To make the output clearer, clj-java-decompiler by default disables locals clearing for the code it compiles. You can re-enable it by setting this compiler option to false explicitly, like this:

(binding [*compiler-options* {:disable-locals-clearing false}]
  (decompile ...))

You can also change other compiler options (static linking, metadata elision) in the same way.

Usage from Emacs

You can use clj-decompiler.el package (installable from MELPA) to fluidly invoke clj-java-decompiler right from your Clojure code buffer. Like with cider-macroexpand, you place your cursor at the end of the form you want to decompile and invoke M-x clj-decompiler-decompile. This will compile the form before the cursor, then decompile it with clj-java-decompiler, and present you the Java output in a separate syntax-highlighted buffer.

clj-decompiler.el can also automatically inject clj-java-decompiler dependency at cider-jack-in time. Check its repository for more details.

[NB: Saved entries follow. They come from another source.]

(* ===== verification/NfcReader.v ===== *)
(** * The NFC reader handle (src/src/nfc/mod.rs)

    A handle sends requests with a response channel to a backend and awaits the
    response. The handle sees a request's fate; the fate a request has with the
    MFRC522 backend is computed by its serving loop. *)

From S2P Require Import Prelude Utf8 Ndef NdefTheorems Mfrc522 Mfrc522Theorems.

Local Open Scope Z_scope.

(** [enum NfcReaderError] *)
Inductive NfcReaderError := ReaderDisconnected | ReaderRead (reason : string).

(** What becomes of a request: the backend's end of the channel is gone, the
    response sender was dropped unused, or a response arrived. *)
Inductive Fate (T : Type) := BackendGone | ResponseDropped | Responded (t : T).
Arguments BackendGone {T}.
Arguments ResponseDropped {T}.
Arguments Responded {T} t.

(** [NfcReader::roundtrip] *)
Definition reader_roundtrip {T} (fate : Fate T) : Result T NfcReaderError :=
  match fate with
  | BackendGone => Err ReaderDisconnected
  | ResponseDropped => Err ReaderDisconnected
  | Responded t => Ok t
  end.

(** [NfcReader::wait_for_card] *)
Definition wait_for_card {U} (fate : Fate U) : Result U NfcReaderError := reader_roundtrip fate.

(** [NfcReader::wait_for_removal] *)
Definition wait_for_removal (fate : Fate unit) : Result unit NfcReaderError := reader_roundtrip fate.

(** [NfcReader::read_ndef_text] *)
Definition reader_read_ndef_text (fate : Fate (Result (list Z) string)) : Result (list Z) NfcReaderError :=
  match reader_roundtrip fate with
  | Ok r => map_err ReaderRead r
  | Err e => Err e
  end.

(** ** With the MFRC522 backend *)

Section backend.
Context {D : Type} {DR : Driver D} {CA : Callers D} (usize_max : Z).

(** The fate of a request served by [serve_one]: a panic of the thread drops the
    response sender, and so does moving on without an answer. *)
Definition served_fate (fuel : nat) (request : NfcReaderRequest) (d : D) : option (D * Fate (Reply D)) :=
  match serve_one usize_max fuel request d with
  | None => None
  | Some (Ret (d', [])) => Some (d', ResponseDropped)
  | Some (Ret (d', (_, reply) :: _)) => Some (d', Responded reply)
  | Some _ => Some (d, ResponseDropped)
  end.

Definition card_fate (f : Fate (Reply D)) : Fate NfcUid :=
  match f with
  | Responded (CardReply u) => Responded u
  | Responded _ | ResponseDropped => ResponseDropped
  | BackendGone => BackendGone
  end.

Definition removal_fate (f : Fate (Reply D)) : Fate unit :=
  match f with
  | Responded RemovalReply => Responded tt
  | Responded _ | ResponseDropped => ResponseDropped
  | BackendGone => BackendGone
  end.

Definition text_fate (f : Fate (Reply D)) : Fate (Result (list Z) string) :=
  match f with
  | Responded (TextReply r) => Responded r
  | Responded _ | ResponseDropped => ResponseDropped
  | BackendGone => BackendGone
  end.

(** Reading a tag through the handle gives exactly what the adapter reads: its
    text, or its error wrapped as a read error; with a running backend it is
    always answered and never reported as disconnected. *)
Lemma reader_reads_what_the_adapter_reads {DL : DriverLaws D} fuel c d :
  1024 ≤ usize_max →
  ∃ f, served_fate fuel (ReadNdefText c) d = Some (fst (read_ndef_text usize_max d), f) ∧
    reader_read_ndef_text (text_fate f) =
      match snd (read_ndef_text usize_max d) with
      | Ret t => Ok t
      | Fail e => Err (ReaderRead e)
      | Panic => Err ReaderDisconnected
      end ∧
    reader_read_ndef_text (text_fate f) ≠ Err ReaderDisconnected.
Proof.
  intros Hmax. pose proof (read_never_panics usize_max d Hmax) as Hnp. unfold served_fate, serve_one.
  destruct (read_ndef_text usize_max d) as [d' [t|e|]]; [..|done]; simpl; eexists; by split_and!.
Qed.

(** A wait that some poll ends is answered with the UID the adapter selected. *)
Lemma wait_for_card_answered fuel n c d d' u :
  (n < fuel)%nat → (∀ k, (k < n)%nat → card_pending c (card_poll k d)) →
  is_closed c (card_poll n d) = false → select_target (card_poll n d) = (d', Some (Ret u)) →
  ∃ f, served_fate fuel (WaitForCard c) d = Some (d', f) ∧ wait_for_card (card_fate f) = Ok u.
Proof.
  intros Hn Hp Hc Hs. unfold served_fate, serve_one. replace fuel with (n + S (fuel - n - 1))%nat by lia.
  rewrite poll_card_pending by done. simpl poll_card. rewrite Hc, Hs. simpl. by eexists.
Qed.

End backend.

Lemma reader_reads_what_the_adapter_reads_witness :
  ∃ f, served_fate (DR:=rig_driver) 65535 1 (ReadNdefText 2) 0%nat = Some (0%nat, f) ∧
    reader_read_ndef_text (text_fate f) = Ok [104; 105].
Proof.
  destruct (reader_reads_what_the_adapter_reads (DR:=rig_driver) 65535 1 2 0%nat) as (f & H1 & H2 & _); [lia|].
  exists f. split; [exact H1|]. rewrite H2. vm_compute. reflexivity.
Defined.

Comparison with no.disassemble

no.disassemble (ND) is another tool that lets you inspect what the Clojure code compiles to. However, it substantially differs from clj-java-decompiler (CJD).

  • ND can only disassemble the compiled code to bytecode representation. CJD decompiles the code into Java which is much easier to comprehend.
  • ND requires the program to be loaded with its Java agent present. You either have to add the agent to JVM options manually or start the REPL with its Leiningen plugin. CJD can be loaded into any REPL dynamically.
  • ND tracks every class that was loaded since the beginning of the program, so it has memory overhead. CJD bears no overhead.
  • ND can disassemble any already defined Clojure function. CJD needs the Clojure form to be passed directly to it.

The last limitation comes from the fact that Java and Clojure don't keep the bytecode for classes it loaded anywhere. When the Clojure compiler compiles a piece of Clojure code, it transforms it into bytecode in memory, then loads with a classloader, and discards the bytecode.

no.disassemble works around this by being a Java agent which instruments the classloader to save all classes it ever loaded into an accessible hashmap, so that they can be retrieved later. This however means you must start the Clojure program with ND's agent on the classpath.

So, you can't decompile an existing function definition with CJD. But if you are using CIDER, you can jump to the definition of the function you want to decompile, disable read-only mode (C-x C-q), wrap the defn form with clj-java-decompiler.core/decompile and recompile the form (C-c C-c).


clj-java-decompiler is distributed under the Eclipse Public License. See LICENSE.